What this converter does
This tool converts a point in 3D space from cylindrical coordinates (ρ, θ, z) into spherical coordinates (r, θ, φ). It is pure mathematics and applies everywhere — there are no region-specific rules. The tool follows the physics/ISO convention: θ is the azimuthal angle (rotation about the z-axis) and φ is the polar (inclination) angle measured from the +z axis.
The convention used
Cylindrical: ρ is the radial distance from the z-axis (ρ ≥ 0), θ is the azimuthal angle in the xy-plane, and z is the height. Spherical: r is the distance from the origin, θ is the same azimuthal angle (carried through unchanged), and φ is the angle down from the +z axis. Because r and φ depend only on ρ and z, the azimuthal angle θ never changes between the two systems.
How to use it
Enter ρ, θ and z, pick whether your angles are in degrees or radians, and choose the display precision. The output gives r, the unchanged θ, and the computed φ in the same angle unit you selected.
The formulas explained
The radial distance is found with the Pythagorean theorem in the plane containing the z-axis and the point: $$r = \sqrt{\rho^{2} + z^{2}}$$ The polar angle is $$\varphi = \operatorname{atan2}\!\left(\rho,\; z\right)$$ We use atan2 rather than \(\operatorname{atan}(\rho/z)\) so that \(z = 0\) gives exactly 90°, \(z < 0\) returns an angle greater than 90°, and the result always lies in \([0, \pi]\).
Worked example
For \(\rho = 3\), \(\theta = 60°\), \(z = 4\): $$r = \sqrt{9 + 16} = \sqrt{25} = 5$$ $$\varphi = \operatorname{atan2}(3, 4) = \operatorname{atan}(0.75) = 36.86989765°$$ θ stays 60°. So the spherical coordinates are \((5,\; 60°,\; 36.86989765°)\).
FAQ
Why does θ not change?
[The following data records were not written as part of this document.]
(* ===== verification/NormSql.v ===== *)
(** The SQL normaliser and fingerprint, [norm/norm_sql.c]: a one-pass lexer, two
    collapse filters and a sink, all streaming.

    The cursor [p] with its [end] is the list of the remaining bytes.  XXH3 is
    vendored third-party code, the parameter [XXH3] of the digest; the streaming
    state is the bytes fed to it so far, whose digest XXH3 documents to be that of
    their concatenation. *)
From Stdlib Require Import Ascii String.
From stdpp Require Import base list.
From S2P Require Import Prelude Proto.
#[local] Open Scope Z_scope.
Implicit Types (l : list Z) (c : Z).

Definition LK_NORM_TEXT_MAX := 1024.
Inductive lk_sql_dialect := LK_SQL_PG | LK_SQL_MYSQL.
#[global] Instance lk_sql_dialect_eq_dec : EqDecision lk_sql_dialect.
Proof. solve_decision. Defined.

Record lk_norm_out := NormOut { no_text : list Z; no_fp : Z; no_trunc : bool }.

Inductive tok_kind := K_OTHER | K_LP | K_RP | K_COMMA | K_PH | K_SEMI.
#[global] Instance tok_kind_eq_dec : EqDecision tok_kind.
Proof. solve_decision. Defined.
Inductive f2_grp := G0 | G_LP | G_LPQ.
Inductive f2_match := M_NONE | M_COMMA | M_LP | M_QMARK.

(** A token as the lexer forwards it. *)
Record token := Tok { t_kind : tok_kind; t_lower : bool; t_text : list Z }.
Definition tok_comma : token := Tok K_COMMA false (lit ",").
Definition tok_lp : token := Tok K_LP false (lit "(").
Definition tok_rp : token := Tok K_RP false (lit ")").
Definition tok_ph : token := Tok K_PH false (lit "?").
Definition tok_semi : token := Tok K_SEMI false (lit ";").

(** ** Sink: text buffer and streaming hash *)
(** The sink fields of [struct norm_ctx]; [sk_hashed] is what the hash state has
    consumed. *)
Record sink_ctx := SinkCtx {
  sk_text : list Z; sk_trunc : bool; sk_hashed : list Z; sk_first : bool; sk_pending_semi : Z }.
#[global] Instance sink_ctx_upd : Updatable sink_ctx := fun s =>
  SinkCtx (sk_text s) (sk_trunc s) (sk_hashed s) (sk_first s) (sk_pending_semi s).
Definition sink_ctx0 : sink_ctx := SinkCtx [] false [] true 0.
Implicit Types (s : sink_ctx) (t : token).

Definition text_cap := LK_NORM_TEXT_MAX - 1.
Fixpoint put_bytes s (bs : list Z) : sink_ctx :=
  match bs with
  | [] => s
  | b :: bs => if zlen (sk_text s) <? text_cap then put_bytes (s <| sk_text ::= fun l => l ++ [b] |>) bs
               else s <| sk_trunc := true |>
  end.

Definition lower_byte (c : Z) : Z := if (ch "A" <=? c) && (c <=? ch "Z") then c + 32 else c.
Definition hash_update s (bs : list Z) : sink_ctx := s <| sk_hashed ::= fun h => h ++ bs |>.

(** The lower-casing loop works in chunks of 64 bytes; a chunk never is empty. *)
Fixpoint out_lower (fuel : nat) s (text : list Z) : sink_ctx :=
  match fuel, text with
  | _, [] => s
  | O, _ => s
  | S fuel, _ =>
      let tmp := map lower_byte (take 64 text) in
      out_lower fuel (put_bytes (hash_update s tmp) tmp) (drop 64 text)
  end.

Definition out_token s (lower : bool) (text : list Z) : sink_ctx :=
  let s := if sk_first s then s else put_bytes s (lit " ") in
  let s := s <| sk_first := false |> in
  let s := if lower then out_lower (List.length text) s text else put_bytes (hash_update s text) text in
  hash_update s [0].

(** [while (pending_semi > 0) { out_token(";"); pending_semi--; }] *)
Fixpoint flush_semi (fuel : nat) s : sink_ctx :=
  match fuel with
  | O => s
  | S fuel => if 0 <? sk_pending_semi s
              then flush_semi fuel (out_token s false (lit ";") <| sk_pending_semi ::= fun n => n - 1 |>) else s
  end.

Definition sink_push s t : sink_ctx :=
  match t_kind t with
  | K_SEMI => s <| sk_pending_semi ::= fun n => u32 (n + 1) |>
  | _ => out_token (flush_semi (Z.to_nat (sk_pending_semi s)) s) (t_lower t) (t_text t)
  end.

(** ** The filters, over whatever sink they forward to *)
Record f2_ctx (S : Type) := F2Ctx { f2_sink : S; f2_g : f2_grp; f2_m : f2_match; f2_have_group : bool }.
Arguments F2Ctx {S}. Arguments f2_sink {S}. Arguments f2_g {S}. Arguments f2_m {S}. Arguments f2_have_group {S}.
#[global] Instance f2_ctx_upd S : Updatable (f2_ctx S) := fun n => F2Ctx (f2_sink n) (f2_g n) (f2_m n) (f2_have_group n).

Record norm_ctx (S : Type) := NormCtx { nx_f2 : f2_ctx S; nx_f1_prev : tok_kind; nx_f1_depth : Z; nx_f1_held_comma : bool }.
Arguments NormCtx {S}. Arguments nx_f2 {S}. Arguments nx_f1_prev {S}. Arguments nx_f1_depth {S}. Arguments nx_f1_held_comma {S}.
#[global] Instance norm_ctx_upd S : Updatable (norm_ctx S) := fun n =>
  NormCtx (nx_f2 n) (nx_f1_prev n) (nx_f1_depth n) (nx_f1_held_comma n).
Definition norm_ctx0 {S} (k : S) : norm_ctx S := NormCtx (F2Ctx k G0 M_NONE false) K_OTHER 0 false.

Section Filters.
Context {S : Type} (push : S -> token -> S).
Implicit Types (x : f2_ctx S) (nx : norm_ctx S).

(** f2: [( ? ) , ( ? ) , ...] becomes [( ? )]. *)
Definition f2_emit x t : f2_ctx S :=
  let x := match t_kind t with
           | K_LP => x <| f2_g := G_LP |> <| f2_have_group := false |>
           | K_PH => x <| f2_g := match f2_g x with G_LP => G_LPQ | _ => G0 end |> <| f2_have_group := false |>
           | K_RP => x <| f2_have_group := match f2_g x with G_LPQ => true | _ => false end |> <| f2_g := G0 |>
           | _ => x <| f2_g := G0 |> <| f2_have_group := false |>
           end in
  x <| f2_sink ::= fun k => push k t |>.

Definition f2_flush_match x : f2_ctx S :=
  let m := f2_m x in
  let x := x <| f2_m := M_NONE |> in
  let x := match m with M_COMMA | M_LP | M_QMARK => f2_emit x tok_comma | M_NONE => x end in
  let x := match m with M_LP | M_QMARK => f2_emit x tok_lp | _ => x end in
  match m with M_QMARK => f2_emit x tok_ph | _ => x end.

(** Past the match attempt. *)
Definition f2_tail x t : f2_ctx S :=
  if f2_have_group x && bool_decide (t_kind t = K_COMMA) then x <| f2_m := M_COMMA |> else f2_emit x t.
Definition f2_push x t : f2_ctx S :=
  match f2_m x, t_kind t with
  | M_NONE, _ => f2_tail x t
  | M_COMMA, K_LP => x <| f2_m := M_LP |>
  | M_LP, K_PH => x <| f2_m := M_QMARK |>
  | M_QMARK, K_RP => x <| f2_m := M_NONE |>
  | _, _ => f2_tail (f2_flush_match x) t
  end.
Definition f2_finish x : f2_ctx S := match f2_m x with M_NONE => x | _ => f2_flush_match x end.

(** f1: [? , ? , ...] becomes [?] inside parentheses. *)
Definition f1_tail nx t : norm_ctx S :=
  if bool_decide (t_kind t = K_COMMA) && bool_decide (nx_f1_prev nx = K_PH) && (0 <? nx_f1_depth nx)
  then nx <| nx_f1_held_comma := true |>
  else
    let nx := match t_kind t with
              | K_LP => nx <| nx_f1_depth ::= fun d => u32 (d + 1) |>
              | K_RP => if 0 <? nx_f1_depth nx then nx <| nx_f1_depth ::= fun d => d - 1 |> else nx
              | _ => nx
              end in
    nx <| nx_f2 ::= fun x => f2_push x t |> <| nx_f1_prev := t_kind t |>.
Definition f1_push nx t : norm_ctx S :=
  if nx_f1_held_comma nx then
    match t_kind t with
    | K_PH => nx <| nx_f1_held_comma := false |> <| nx_f1_prev := K_PH |>
    | _ => f1_tail (nx <| nx_f2 ::= fun x => f2_push x tok_comma |> <| nx_f1_held_comma := false |> <| nx_f1_prev := K_COMMA |>) t
    end
  else f1_tail nx t.
Definition f1_finish nx : norm_ctx S :=
  if nx_f1_held_comma nx then nx <| nx_f2 ::= fun x => f2_push x tok_comma |> <| nx_f1_held_comma := false |> else nx.
Definition emit nx t : norm_ctx S := f1_push nx t.
(** Draining: held comma, then buffered match. *)
Definition drain nx : S := f2_sink (f2_finish (nx_f2 (f1_finish nx))).
End Filters.

(** ** Character classes *)
Definition in_range (c : Z) (a b : ascii) : bool := (ch a <=? c) && (c <=? ch b).
Definition is_space c : bool := (c =? 32) || (c =? 9) || (c =? 10) || (c =? 13) || (c =? 12) || (c =? 11).
Definition is_digit c : bool := in_range c "0" "9".
Definition is_alpha c : bool := in_range c "a" "z" || in_range c "A" "Z".
Definition is_ident_start c : bool := is_alpha c || (c =? ch "_") || (128 <=? c).
Definition is_ident_cont c : bool := is_ident_start c || is_digit c || (c =? ch "$").
Definition is_op_char c : bool := existsb (Z.eqb c) (lit "+-*/<>=~!@#%^&|`:").
Definition is_any (cs : string) c : bool := existsb (Z.eqb c) (lit cs).
Arguments is_any cs%_string c.

(** ** Scanning *)
(** [p[1] == c], the cursor being before [c0 :: r]. *)
Definition next_is (a : ascii) l : bool := match l with b :: _ => b =? ch a | [] => false end.
Arguments next_is a%_char l.
Definition QUOTE := 39.
Definition DQUOTE := 34.
Definition next_quote l : bool := match l with b :: _ => b =? QUOTE | [] => false end.

(** [while (p < end && P(p[0])) p++]. *)
Definition skip (P : Z -> bool) l : list Z := (span P l).2.

Fixpoint skip_quoted (q : Z) (backslash : bool) l : list Z :=
  match l with
  | [] => []
  | b :: r =>
      if backslash && (b =? 92) then match r with [] => [] | _ :: r => skip_quoted q backslash r end
      else if b =? q then
        match r with b2 :: r' => if b2 =? q then skip_quoted q backslash r' else r | [] => [] end
      else skip_quoted q backslash r
  end.

(** The block-comment loop: final depth and rest. *)
Fixpoint skip_block (my : bool) (depth : Z) l : Z * list Z :=
  match l with
  | [] => (depth, [])
  | b :: r =>
      if depth <=? 0 then (depth, l)
      else
        match r with
        | b2 :: r' =>
            if negb my && (b =? ch "/") && (b2 =? ch "*") then skip_block my (depth + 1) r'
            else if (b =? ch "*") && (b2 =? ch "/") then skip_block my (depth - 1) r'
            else skip_block my depth r
        | [] => skip_block my depth r
        end
  end.

Fixpoint prefix_of (d l : list Z) : bool :=
  match d, l with
  | [], _ => true
  | x :: d, y :: l => (x =? y) && prefix_of d l
  | _ :: _, [] => false
  end.
(** [while (q + dlen <= end) { if (match) ...; q++; }]: what follows the closing
    delimiter. *)
Fixpoint find_delim (d l : list Z) : option (list Z) :=
  if prefix_of d l then Some (drop (List.length d) l)
  else match l with [] => None | _ :: l => find_delim d l end.

(** The operator run after its first byte. *)
Fixpoint op_run (my : bool) (ver : Z) l : list Z * list Z :=
  match l with
  | [] => ([], [])
  | b :: r =>
      if negb (is_op_char b) || (b =? ch "-") && next_is "-" r || (b =? ch "/") && next_is "*" r ||
         my && is_any "#`" b || (0 <? ver) && (b =? ch "*") && next_is "/" r
      then ([], l)
      else let '(x, y) := op_run my ver r in (b :: x, y)
  end.

(** A number after its first byte [c]. *)
Definition digits_ (c : Z) : bool := is_digit c || (c =? ch "_").
Definition ident_no_dollar (c : Z) : bool := is_ident_cont c && negb (c =? ch "$").
Definition skip_fraction l : list Z := if next_is "." l then skip digits_ (drop 1 l) else l.
Definition skip_exponent l : list Z :=
  if match l with b :: _ => is_any "eE" b | [] => false end then
    let e := drop 1 l in
    let e := if match e with b :: _ => is_any "+-" b | [] => false end then drop 1 e else e in
    if match e with b :: _ => is_digit b | [] => false end then skip digits_ (drop 1 e) else l
  else l.
Definition skip_number c l : list Z :=
  if (c =? ch "0") && match l with b :: _ => is_any "xXoObB" b | [] => false end
  then skip ident_no_dollar (drop 1 l)
  else skip_exponent (skip_fraction (skip digits_ l)).

(** ** One iteration of the lexer loop *)
Record lexed := Lexed { lx_rest : list Z; lx_ver : Z; lx_trunc : bool; lx_tok : option token }.
(** [continue] without a token. *)
Definition white ver l : lexed := Lexed l ver false None.
(** A token, and whether the cursor ran into the end. *)
Definition tok ver l t : lexed := Lexed l ver false (Some t).
Definition is_end l : bool := match l with [] => true | _ => false end.
Definition tok_end ver l t : lexed := Lexed l ver (is_end l) (Some t).
(** [emit(start, p - start)]: the bytes between two cursors; the capture budget
    keeps them far below the 32 bits of the length. *)
Definition between l (rest : list Z) : list Z := take (List.length l - List.length rest) l.

(** The three sections that look at a dollar, a comment opener, a word. *)
Definition lex_dollar ver c r : lexed :=
  let nxt := match r with b :: _ => b | [] => 0 end in
  let lone := tok ver r (Tok K_OTHER false (lit "$")) in
  if is_digit nxt then tok ver (skip is_digit (drop 1 r)) tok_ph
  else if (nxt =? ch "$") || is_ident_start nxt then
    let '(tag, t) := span ident_no_dollar r in
    if next_is "$" t then
      match find_delim (c :: tag ++ [ch "$"]) (drop 1 t) with
      | Some rest => tok ver rest tok_ph
      | None => Lexed [] ver true (Some tok_ph)
      end
    else lone
  else lone.

Definition lex_comment (my : bool) ver r : lexed :=
  let body := drop 1 r in
  if my && next_is "!" body then white (u32 (ver + 1)) (skip is_digit (drop 1 body))
  else let '(depth, rest) := skip_block my 1 body in Lexed rest ver (0 <? depth) None.

Definition lex_word (my : bool) ver c r : lexed :=
  let '(w, rest) := span is_ident_cont r in
  match rest with
  | q :: body =>
      if my && (c =? ch "_") && ((q =? QUOTE) || (q =? DQUOTE)) then tok_end ver (skip_quoted q true body) tok_ph
      else tok ver rest (Tok K_OTHER true (c :: w))
  | [] => tok ver rest (Tok K_OTHER true (c :: w))
  end.

(** Punctuation, operators and the rest. *)
Definition lex_punct (my : bool) ver c r : lexed :=
  if c =? ch "(" then tok ver r tok_lp
  else if c =? ch ")" then tok ver r tok_rp
  else if c =? ch "," then tok ver r tok_comma
  else if c =? ch ";" then tok ver r tok_semi
  else if c =? ch "?" then tok ver r tok_ph
  else if is_op_char c then let '(ops, rest) := op_run my ver r in tok ver rest (Tok K_OTHER false (c :: ops))
  else tok ver r (Tok K_OTHER false [c]).

Definition lex_step (my : bool) (ver : Z) c r : lexed :=
  let quoted := negb my && is_any "eE" c && next_quote r in
  let prefixed := (is_any "bBxX" c || my && is_any "nN" c) && next_quote r in
  let my_dq := my && (c =? DQUOTE) in
  if is_space c then white ver r
  else if (0 <? ver) && (c =? ch "*") && next_is "/" r then white (ver - 1) (drop 1 r)
  else if (c =? ch "-") && next_is "-" r then white ver (skip (fun b => negb (b =? 10)) (drop 1 r))
  else if my && (c =? ch "#") then white ver (skip (fun b => negb (b =? 10)) r)
  else if (c =? ch "/") && next_is "*" r then lex_comment my ver r
  else if (c =? QUOTE) || quoted || prefixed || my_dq then
    let q := if my_dq then DQUOTE else QUOTE in
    tok_end ver (skip_quoted q (my || quoted) (if c =? q then r else drop 1 r)) tok_ph
  else if my && (c =? ch "`") then
    let rest := skip_quoted (ch "`") false r in tok_end ver rest (Tok K_OTHER false (between (c :: r) rest))
  else if negb my && (c =? DQUOTE) then
    let rest := skip_quoted DQUOTE false r in tok_end ver rest (Tok K_OTHER false (between (c :: r) rest))
  else if negb my && (c =? ch "$") then lex_dollar ver c r
  else if is_digit c || (c =? ch ".") && match r with b :: _ => is_digit b | [] => false end
  then tok ver (skip_number c r) tok_ph
  else if is_ident_start c || my && (c =? ch "$") then lex_word my ver c r
  else lex_punct my ver c r.

(** [out->trunc = true] *)
Definition mark_trunc (nx : norm_ctx sink_ctx) : norm_ctx sink_ctx :=
  nx <| nx_f2 ::= fun x => x <| f2_sink ::= fun s => s <| sk_trunc := true |> |> |>.

(** The loop: every iteration consumes at least one byte, so the input's length
    is enough fuel. *)
Fixpoint lex_loop (fuel : nat) (my : bool) (ver : Z) l (nx : norm_ctx sink_ctx) : Z * norm_ctx sink_ctx :=
  match fuel, l with
  | _, [] => (ver, nx)
  | O, _ => (ver, nx)
  | S fuel, c :: r =>
      let x := lex_step my ver c r in
      let nx := if lx_trunc x then mark_trunc nx else nx in
      let nx := match lx_tok x with Some t => emit sink_push nx t | None => nx end in
      lex_loop fuel my (lx_ver x) (lx_rest x) nx
  end.

Definition lk_norm_sql (XXH3 : list Z -> Z) (sql : list Z) (dialect : lk_sql_dialect) : lk_norm_out :=
  let my := bool_decide (dialect = LK_SQL_MYSQL) in
  let '(ver, nx) := lex_loop (List.length sql) my 0 sql (norm_ctx0 sink_ctx0) in
  let nx := if 0 <? ver then mark_trunc nx else nx in
  let s := drain sink_push nx in
  NormOut (sk_text s) (XXH3 (sk_hashed s)) (sk_trunc s).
Both systems measure the azimuthal angle the same way about the z-axis, so it simply carries through.
What happens when z = 0? The point lies in the xy-plane, so \(\varphi = 90°\) (\(\pi/2\)). atan2 handles this without dividing by zero.
What if ρ = 0 and z = 0? The point is the origin: \(r = 0\) and φ is mathematically undefined (the tool returns 0).